Foi só uma tesourada. Mas dessas que ecoam. A BYD, gigante chinesa da mobilidade elétrica, anunciou cortes de até 35% em mais de 20 modelos. O Seagull, compacto elétrico, foi rebaixado à faixa dos USD 7.500, algo próximo de R$ 38 mil. O Seal O7, sedã de ambições globais, perdeu USD 6.900 do valor de tabela. Para quem olha apenas a etiqueta, parece liquidação. Para quem enxerga o tabuleiro, é ofensiva militar.
Em menos de 48 horas, concorrentes como Changan e Leapmotor seguiram o movimento. As bolsas tremeram: BYD caiu 8,3% em Hong Kong, Geely perdeu 7%, Xpeng recuou 4% e Nio, 3%. Não se trata apenas de uma guerra de preços, mas do estopim de uma nova geografia automotiva mundial.

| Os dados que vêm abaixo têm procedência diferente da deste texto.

(** * Image colorization service: encoder-decoder network shapes, tensor codec,
    colorizer wrapper, memory optimizer and job endpoints.

    The development follows the layout of the backend:
    - [Torch]            sizes through the torch layers the network uses;
    - [UNetModel]        models/unet_model.py: DoubleConv, Down, Up, OutConv, UNet;
    - [Py], [Os]         Python strings, pathlib, and the file system;
    - [Runtime], [Cv2]   numpy arrays, exceptions, the interpreter state, OpenCV;
    - [Colorizer]        models/unet_model.py: UNetColorizer;
    - [MemoryConfig]     memory_config.py: MemoryOptimizer;
    - [ImageProcessing]  utils/image_processing.py: process_image, save_image;
    - [Main]             main.py: the HTTP handlers and the background task.
    Definitions come first, the properties of the service after them. *)

From Stdlib Require Import ZArith QArith Lia Lqa Ascii String.
From Stdlib.Strings Require Import Byte.
From stdpp Require Import base gmap strings list.

Local Open Scope Z_scope.

(** Floor division by a constant, as Python's [//], is linear arithmetic. *)
Ltac Zify.zify_post_hook ::= Z.to_euclidean_division_equations.

(** ** Outcomes of Python calls: a value or a raised exception. *)

Inductive result (E A : Type) : Type :=
| Ok (a : A)
| Raise (e : E).
Arguments Ok {E A} a.
Arguments Raise {E A} e.

Definition is_ok {E A} (r : result E A) : bool :=
  match r with Ok _ => true | Raise _ => false end.

(** The value a call returned, out of its outcome and final state. *)
Definition fst_ok {E A S} (r : result E A * S) : option A :=
  match fst r with Ok a => Some a | Raise _ => None end.

(** ** torch: tensor sizes and the layers used by the network *)

Module Torch.

(** [x.size()] of a 4-dimensional tensor, [batch, channels, height, width]. *)
Record Size := mkSize { dim0 : Z; dim1 : Z; dim2 : Z; dim3 : Z }.

Inductive Error :=
| ChannelMismatch (expected got : Z)   (* a layer fed the wrong channel count *)
| KernelTooLarge                        (* convolution kernel larger than the padded input *)
| OutputTooSmall                        (* pooling would produce an empty map *)
| NegativePadResult                     (* F.pad cropped more than the tensor has *)
| BadPadArgument                        (* F.pad given a list of the wrong length *)
| CatSizeMismatch (a b : Size)          (* torch.cat operands differ outside dim 1 *)
| Expected4D                            (* BatchNorm2d fed a tensor that is not 4-D *)
| StateDictMismatch                     (* load_state_dict: missing, unexpected or misshapen keys *)
| TooFewValues (s : Size)               (* BatchNorm2d in training mode: one value per channel *)
| InvalidDevice (name : string)         (* torch.device: not a device string *)
| DeviceUnavailable (name : string).    (* Module.to: the device cannot hold the module *)

(** One [torch.cat([x2, x1], dim=1)] call: the two operands as they are
    handed to [cat], and the [F.pad] argument that produced the second. *)
Record CatRecord := mkCat {
  cat_skip : Size;            (* x2 *)
  cat_upsampled : Size;       (* x1 after self.up, before F.pad *)
  cat_pad : list Z;           (* [left; right; top; bottom] *)
  cat_padded : Size           (* x1 after F.pad *)
}.

(** Shape computations either raise or return, and keep the list of the
    concatenations performed so far. *)
Definition M (A : Type) : Type := (list CatRecord * result Error A)%type.

Definition ret {A} (a : A) : M A := ([], Ok a).
Definition raise {A} (e : Error) : M A := ([], Raise e).
Definition bind {A B} (m : M A) (f : A -> M B) : M B :=
  match m with
  | (l, Ok a) => let '(l', r) := f a in (l ++ l', r)
  | (l, Raise e) => (l, Raise e)
  end.
Definition tell (c : CatRecord) : M unit := ([c], Ok tt).

Definition value {A} (m : M A) : result Error A := snd m.
Definition cats {A} (m : M A) : list CatRecord := fst m.

(** nn.Conv2d(in_channels, out_channels, kernel_size, padding), stride 1. *)
Definition Conv2d (in_channels out_channels kernel_size padding : Z) (x : Size) : M Size :=
  if negb (dim1 x =? in_channels) then raise (ChannelMismatch in_channels (dim1 x))
  else if (dim2 x + 2 * padding <? kernel_size) || (dim3 x + 2 * padding <? kernel_size)
       then raise KernelTooLarge
  else ret (mkSize (dim0 x) out_channels
                   (dim2 x + 2 * padding - kernel_size + 1)
                   (dim3 x + 2 * padding - kernel_size + 1)).

(** nn.BatchNorm2d(num_features) in evaluation mode, the mode
    [model.eval()] leaves every layer in. *)
Definition BatchNorm2d (num_features : Z) (x : Size) : M Size :=
  if negb (dim1 x =? num_features) then raise (ChannelMismatch num_features (dim1 x))
  else ret x.

(** nn.BatchNorm2d(num_features) in either mode. A module is in training
    mode as its constructor leaves it; there the batch statistics need more
    than one value per channel, which is checked before anything else
    (ValueError). *)
Definition BatchNorm2d_in (training : bool) (num_features : Z) (x : Size) : M Size :=
  if training && (dim0 x * dim2 x * dim3 x =? 1) then raise (TooFewValues x)
  else BatchNorm2d num_features x.

(** nn.ReLU. *)
Definition ReLU (x : Size) : M Size := ret x.

(** nn.MaxPool2d(kernel_size): stride = kernel_size, no padding, floor mode. *)
Definition MaxPool2d (kernel_size : Z) (x : Size) : M Size :=
  let h := (dim2 x - kernel_size) / kernel_size + 1 in
  let w := (dim3 x - kernel_size) / kernel_size + 1 in
  if (h <=? 0) || (w <=? 0) then raise OutputTooSmall
  else ret (mkSize (dim0 x) (dim1 x) h w).

(** nn.ConvTranspose2d(in_channels, out_channels, kernel_size, stride). *)
Definition ConvTranspose2d (in_channels out_channels kernel_size stride : Z) (x : Size) : M Size :=
  if negb (dim1 x =? in_channels) then raise (ChannelMismatch in_channels (dim1 x))
  else ret (mkSize (dim0 x) out_channels
                   ((dim2 x - 1) * stride + kernel_size)
                   ((dim3 x - 1) * stride + kernel_size)).

(** nn.Upsample(scale_factor). *)
Definition Upsample (scale_factor : Z) (x : Size) : M Size :=
  ret (mkSize (dim0 x) (dim1 x) (dim2 x * scale_factor) (dim3 x * scale_factor)).

(** F.pad(x, [left, right, top, bottom]): the first pair applies to the last
    dimension, the second to the one before; negative amounts crop. *)
Definition pad (x : Size) (p : list Z) : M Size :=
  match p with
  | [p_left; p_right; p_top; p_bottom] =>
      let h := dim2 x + p_top + p_bottom in
      let w := dim3 x + p_left + p_right in
      if (h <? 0) || (w <? 0) then raise NegativePadResult
      else ret (mkSize (dim0 x) (dim1 x) h w)
  | [p_left; p_right] =>
      let w := dim3 x + p_left + p_right in
      if w <? 0 then raise NegativePadResult
      else ret (mkSize (dim0 x) (dim1 x) (dim2 x) w)
  | _ => raise BadPadArgument
  end.

(** What F.pad does to the values along one axis: [before] elements filled
    with [zero] go in front and [after] behind; a negative amount removes
    elements on that side instead. *)
Definition pad_axis {A} (zero : A) (before after : Z) (l : list A) : list A :=
  let front := if before <? 0 then drop (Z.to_nat (- before)) l
               else replicate (Z.to_nat before) zero ++ l in
  if after <? 0 then take (length front - Z.to_nat (- after)) front
  else front ++ replicate (Z.to_nat after) zero.
(** X1. For (file, read, load_dump) the selector does not look at the file:
    it returns with the state untouched whether or not the file is there.
    Each call of the function it returns opens the file as it is then,
    has [load] read it and closes it, also when [load] raises; when the
    file is missing the call raises FileNotFoundError and the loader/dumper
    is not called. *)
Theorem X1_file_read_opens_per_call (benchmark_spec : BenchmarkSpec) (w : World) :
  get_io_type benchmark_spec = "file" ->
  get_command benchmark_spec = "read" ->
  get_api benchmark_spec = "load_dump" ->
  let path := get_input_file benchmark_spec in
  exists test_fn,
    _create_test_fun benchmark_spec w = (Ok test_fn, w) /\
    forall w2,
      (files w2 path = None ->
       test_fn w2 = (Raise (FileNotFoundError path), log (EvOpen path) w2)) /\
      (forall content, files w2 path = Some content ->
         let r := fst (load (get_loader_dumper benchmark_spec)
                         (mkFile path content) (ext w2)) in
         fst (test_fn w2)
         = match outcome r with inl v => Ok v | inr e => Raise e end /\
         trace (snd (test_fn w2))
         = trace w2 ++ [EvOpen path; EvCall OpLoad; EvClose path]).
Proof.
  intros Hio Hcmd Hapi path. subst path.
  unfold _create_test_fun. rewrite Hio, Hcmd, Hapi. simpl.
  eexists. split; [reflexivity|]. intros w2. split.
  - intros Hfile. unfold with_open_rb. simpl. now rewrite Hfile.
  - intros content Hfile. unfold with_open_rb, finally, f_close, call. simpl.
    rewrite Hfile.
    destruct (load _ _ (ext w2)) as [r x']; simpl.
    destruct (outcome r); simpl; (split; [reflexivity|now rewrite <- !app_assoc]).
Qed.
Definition load_series (expected_frequency : Z) : Py loc :=
  let* data := _load_series in
  let* series := deref data in
  (* check if data has a DateTimeIndex *)
  match index series with
  | OtherIdx type_name _ =>
      raise (IncompatibleModelSpecs
        ("Loaded series has no DatetimeIndex, but " ++ type_name))
  | DatetimeIdx idx =>
      let* idx := ensure_timezone data idx in
      (* Raise error if data is empty or contains nan values *)
      match stamps idx with
      | [] => raise (ValueError no_values_msg)
      | _ =>
          if existsb F64.isnan (values series) then
            raise (ValueError nan_values_msg)
          else
            (* check if time series frequency is okay, if not then resample *)
            match freq idx with
            | None =>
                raise (AttributeError
                  "'NoneType' object has no attribute 'freqstr'")
            | Some f =>
                let* ' (data, series) :=
                  (if String.eqb (freqstr f)
                        (timedelta_to_pandas_freq_str expected_frequency)
                   then ret (data, {| index := DatetimeIdx idx;
                                      values := values series |})
                   else
                     let* resampled :=
                       resample_data idx (values series) expected_frequency in
                     let* data := alloc resampled in
                     ret (data, resampled)) in
                let* s := get_self in
                match transformation s with
                | ONone => ret data
                | OTransformation t =>
                    let* transformed :=
                      lift (new_Series (index series)
                              (transform t (values series))) in
                    alloc transformed
                | other => raise (no_attribute other "transform")
                end
            end
      end
  end.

Hoje, a indústria automotiva chinesa opera com o dobro da capacidade que o mercado doméstico consegue absorver. São mais de 50 milhões de carros possíveis para um mercado de 25 milhões de compradores. E a conta não fecha, a não ser que a produção vaze para outros continentes, como já está acontecendo.
Na ausência de crescimento interno, as montadoras chinesas precisam de oxigênio externo. E não é coincidência que a BYD tenha apostado no Brasil como um dos pulmões. A fábrica em Camaçari, na Bahia, com investimento de R$ 3 bilhões, não é gesto isolado. É a âncora de uma estratégia global: produzir localmente para contornar barreiras tarifárias, ganhar escala e aplicar a mesma lógica que funciona em Shenzhen, volume brutal, margem mínima, domínio absoluto.

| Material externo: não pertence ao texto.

(** * schema-select: validation and coercion of values against JSON-Schema-like schemas

    A shallow embedding of the TypeScript sources
    [src/generic/validation.ts], [src/generic/coercion.ts],
    [src/generic/keywords.ts], [src/generic/options.ts],
    [src/json-schema/coercion.ts] and [src/json-schema/options.ts],
    followed by the properties of the specification that are checked against
    it.

    The file is organised as follows:
    - [Platform]: the part of the JavaScript run time the sources rely on
      (numbers, values, [typeof], the casts [Number], [String], [Boolean],
      [JSON.parse], [JSON.stringify], [structuredClone]);
    - [Generic]: the generic constraint and keyword engine;
    - [JSONSchema]: the JSON-schema bindings and the option splitter;
    - the properties, one section per claim. *)

From Stdlib Require Import List String Ascii Bool Arith ZArith QArith Qround Qabs Lia.
From Stdlib Require Import DecimalString PrimFloat SpecFloat FloatOps FloatAxioms.
Import ListNotations.

Local Open Scope list_scope.
Local Open Scope string_scope.
Local Open Scope Z_scope.

(* ================================================================== *)
(** * The JavaScript platform                                          *)
(* ================================================================== *)

Module Platform.

(** ** Numbers

    A JavaScript number is a binary64 floating-point value: a primitive
    float, with the arithmetic of IEEE 754 (rounding to nearest, ties to
    even), its two zeros, its infinities and [NaN]. *)

Definition number : Type := float.

(** What a number stands for: the exact rational value of a finite one. *)
Inductive numeric_value : Type :=
| NaN
| PosInf
| NegInf
| Fin (q : Q).

Definition Qlt_bool (a b : Q) : bool := negb (Qle_bool b a).

Definition Qis_zero (q : Q) : bool := Qeq_bool q 0%Q.

Definition Qis_integer (q : Q) : bool := Qeq_bool q (inject_Z (Qfloor q)).

(** Rounding towards zero, as the remainder operator needs it. *)
Definition Qtrunc (q : Q) : Z := if Qlt_bool q 0%Q then Qceiling q else Qfloor q.

(** [2 ^ e] as a rational, for any integer [e]. *)
Definition Qpow2 (e : Z) : Q :=
  if e <? 0 then (1 # Z.to_pos (2 ^ (- e)))%Q else inject_Z (2 ^ e).

Definition value_of (n : number) : numeric_value :=
  match Prim2SF n with
  | S754_nan => NaN
  | S754_infinity negative => if negative then NegInf else PosInf
  | S754_zero _ => Fin 0%Q
  | S754_finite negative m e =>
      let magnitude := (inject_Z (Zpos m) * Qpow2 e)%Q in
      Fin (if negative then (- magnitude)%Q else magnitude)
  end.

(** The number nearest to the rational [q], ties going to the even
    significand and what is out of range to an infinity; [negative_zero] is
    the sign of the result when [q] is zero. *)
Definition nearest (q : Q) (negative_zero : bool) : number :=
  match Qnum q with
  | Z0 => SF2Prim (S754_zero negative_zero)
  | Zpos n =>
      SF2Prim (SFdiv prec emax (S754_finite false n 0) (S754_finite false (Qden q) 0))
  | Zneg n =>
      SF2Prim (SFdiv prec emax (S754_finite true n 0) (S754_finite false (Qden q) 0))
  end.

(** The number written as the integer literal [z]. *)
Definition of_Z (z : Z) : number := nearest (inject_Z z) false.

Definition is_negative (n : number) : bool :=
  match Prim2SF n with
  | S754_zero negative | S754_infinity negative | S754_finite negative _ _ => negative
  | S754_nan => false
  end.

Definition isNaN (n : number) : bool :=
  match value_of n with NaN => true | _ => false end.

Definition NEGATIVE_INFINITY : number := neg_infinity.

Definition POSITIVE_INFINITY : number := infinity.

(** [a < b] and [a > b]: every comparison with [NaN] is false. *)
Definition num_lt (a b : number) : bool :=
  match value_of a, value_of b with
  | NaN, _ | _, NaN => false
  | NegInf, NegInf => false
  | NegInf, _ => true
  | _, NegInf => false
  | PosInf, _ => false
  | Fin _, PosInf => true
  | Fin x, Fin y => Qlt_bool x y
  end.

Definition num_gt (a b : number) : bool := num_lt b a.

(** [a === b] on numbers: [NaN] differs from itself, the two zeros are
    equal. *)
Definition num_strict_eq (a b : number) : bool :=
  match value_of a, value_of b with
  | PosInf, PosInf | NegInf, NegInf => true
  | Fin x, Fin y => Qeq_bool x y
  | _, _ => false
  end.

(** Unary minus, [a - b], [a * b] and [a / b]. *)
Definition num_neg (a : number) : number := PrimFloat.opp a.

Definition num_sub (a b : number) : number := PrimFloat.sub a b.

Definition num_mul (a b : number) : number := PrimFloat.mul a b.

Definition num_div (a b : number) : number := PrimFloat.div a b.

(** [a % b]: the remainder of the division truncated towards zero, which
    is always a number and has the sign of the dividend. *)
Definition num_rem (a b : number) : number :=
  match value_of a, value_of b with
  | NaN, _ | _, NaN => nan
  | (PosInf | NegInf), _ => nan
  | Fin x, (PosInf | NegInf) => a
  | Fin x, Fin y =>
      if Qis_zero y then nan
      else nearest (x - y * inject_Z (Qtrunc (x / y)))%Q (is_negative a)
  end.

(** [Math.round]: the nearest integer, halves going up; a number that is
    an integer already is returned as it is. *)
Definition Math_round (a : number) : number :=
  match value_of a with
  | Fin q =>
      if Qis_integer q then a
      else nearest (inject_Z (Qfloor (q + (1 # 2))%Q)) (is_negative a)
  | _ => a
  end.

(** ** Values ([any])

    The values are those of JSON and [undefined]: [undefined], [null],
    booleans, numbers, strings, arrays and plain objects whose properties
    hold such values.  Functions, symbols and bigints are not among them:
    what is proved for every [any] is proved for these values, and says
    nothing of a function, a symbol or a bigint handed to the code.

    Objects and arrays carry the address they live at, so that [===] can
    tell two equal-looking objects apart.  The properties of an object are
    listed in enumeration order.  The elements of an array are its indexed
    slots; a hole of a sparse array reads as [undefined] and is kept as
    such. *)

Definition loc := nat.

#[local] Unset Elimination Schemes.

Inductive any : Type :=
| VUndefined
| VNull
| VBool (b : bool)
| VNum (n : number)
| VStr (s : string)
| VArr (l : loc) (elems : list any)
| VObj (l : loc) (props : list (string * any)).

O Brasil no espelho retrovisor
O Brasil vendeu, em 2024, 2,3 milhões de veículos leves. Só 2,8% foram elétricos. Parece pouco. Mas esse volume cresceu mais de 90% em dois anos. E está prestes a se transformar em um novo campo de disputa, não por escolha nossa, mas por inércia diante do que vem.
Se a tendência chinesa for aplicada aqui, é razoável esperar que modelos como o BYD Dolphin, hoje custando R$ 149 mil, sejam oferecidos em breve por R$ 110 mil ou menos. E que o Seagull possa desembarcar abaixo dos R$ 90 mil, ultrapassando com folga os limites de preço que há décadas definem o segmento de entrada no Brasil.

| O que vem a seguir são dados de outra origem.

(** X5: After such a sequence no public operation throws, whatever its
    arguments. *)
Theorem no_throw_with_ranks (ops : list Op) (op : Op) :
  forallb rank_safe ops = true ->
  (step op (run ops reset_)).1 <> TypeError.
Proof.
  intros Hops.
  pose proof (wf_reachable ops) as H.
  pose proof (ranked_run ops reset_ wf_reset_ ranked_reset_ Hops) as R.
  set (s := run ops reset_) in *.
  destruct (ranked_current s H R) as [w Hw].
  destruct op; cbn [step]; try (apply fmapM_not_TypeError);
    unfold modify, ret, next, act, getDescription, getBraille,
      getGranularityMsg, findNext;
    rewrite ?(onCurrentWalker_defined _ s w Hw); cbn [fst];
    try discriminate.
  - unfold syncToPageBeginning, bind, modify.
    apply (onCurrentWalker_ranked _ (ensureNotTableMode s));
      [now apply wf_ensureNotTableMode | exact R].
  - now apply sync_ranked.
  - unfold syncNode, bind, modify, ret.
    match goal with |- context [if ?b then _ else _] => destruct b end;
      match goal with |- context [sync ?o ?x] =>
        pose proof (sync_ranked o x) as Hs; destruct (sync o x) as [[a | |] s']
      end; cbn in *; try discriminate;
      exfalso; apply Hs; auto using wf_setGranularity, ranked_setGranularity.
  - unfold tryEnterTable.
    destruct (isTableMode_ s); [discriminate |].
    destruct (getContainingTable (start_node sel)); [| discriminate].
    destruct (_ || _); [| discriminate].
    destruct (fromTop _); [discriminate |].
    apply sync_ranked;
      [now apply wf_ensureTableMode_ | apply ranked_ensureTableMode_].
  - unfold tryEnterMath.
    destruct (isMathMode_ s); [discriminate |].
    destruct (getContainingMath (start_node sel)); [| discriminate].
    apply sync_ranked;
      [now apply wf_ensureMathMode_ | apply ranked_ensureMathMode_].
  - unfold tryExitMath.
    destruct (isInMath sel); [| discriminate].
    destruct (getContainingMath (start_node sel)); [| discriminate].
    destruct (nextContentLeaf fuel n rev) as [leaf |]; [| discriminate].
    destruct (fromNode leaf); [| discriminate].
    apply sync_ranked; [now apply wf_ensureNotMathMode | exact R].
Qed.
(** * Tukey fence outlier test: a shallow embedding of [Statistics/Tukey.py]

    The development follows the Python class [Tukey] function by function.

    - Data.  The elements of the data set are exact numbers, Python [int]
      and [fractions.Fraction], modelled by rationals ([Q]); two
      representations of one rational are two objects that compare equal
      (as [2] and [Fraction(2, 1)] do).  [Q3 - Q1] is exact on them.
    - Fences.  The literal [1.5] is a binary64 float, so [IQR * 1.5],
      [Q1 - ...] and [Q3 + ...] are float operations: the exact operand is
      first converted to a float (correctly rounded, [OverflowError] when it
      is too large), then the IEEE operation rounds again and may overflow
      to an infinity.  Floats are the [spec_float] of the standard library
      at precision 53 and maximal exponent 1024.  Python compares an exact
      number with a float by their exact values.
    - Objects.  A Python list is a mutable object: the heap is a sequence of
      list objects and a reference is the index of one.  [p_list.sort()]
      overwrites the caller's object, the slices are new objects, and in the
      one-element branch the result's [non_outliers] IS the caller's object.
    - Exceptions.  A computation returns [Ok v] or [Raise e]; the heap
      survives a raise.  Indexing a list out of range raises [IndexError].
    - [list.sort] is a stable ascending sort that compares with [<] only.
      It is modelled by the stable insertion sort [list_sort]; by
      [stable_sort_unique] every sort that returns a sorted list and keeps
      the order of equal elements returns the same list. *)

From Stdlib Require Import QArith Lqa Lia ZifyNat SpecFloat.
From stdpp Require Import base list sorting.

Enquanto isso, os concorrentes locais ainda discutem planos de eletrificação, sem escala, sem cadeia de fornecimento pronta, e com centros de decisão a um oceano de distância. O risco é claro: o mercado brasileiro pode ser dominado por produtos chineses antes que a indústria brasileira tenha tempo de reagir.
Três choques à vista
1. Preço: oconsumidor brasileiro está prestes a descobrir que pode ter um carro elétrico pelo mesmo preço de um carro 1.0 automático a combustão. Isso muda tudo: o pensamento das famílias, das locadoras e das frotas empresariais. O problema? Não muda a velocidade da resposta industrial local.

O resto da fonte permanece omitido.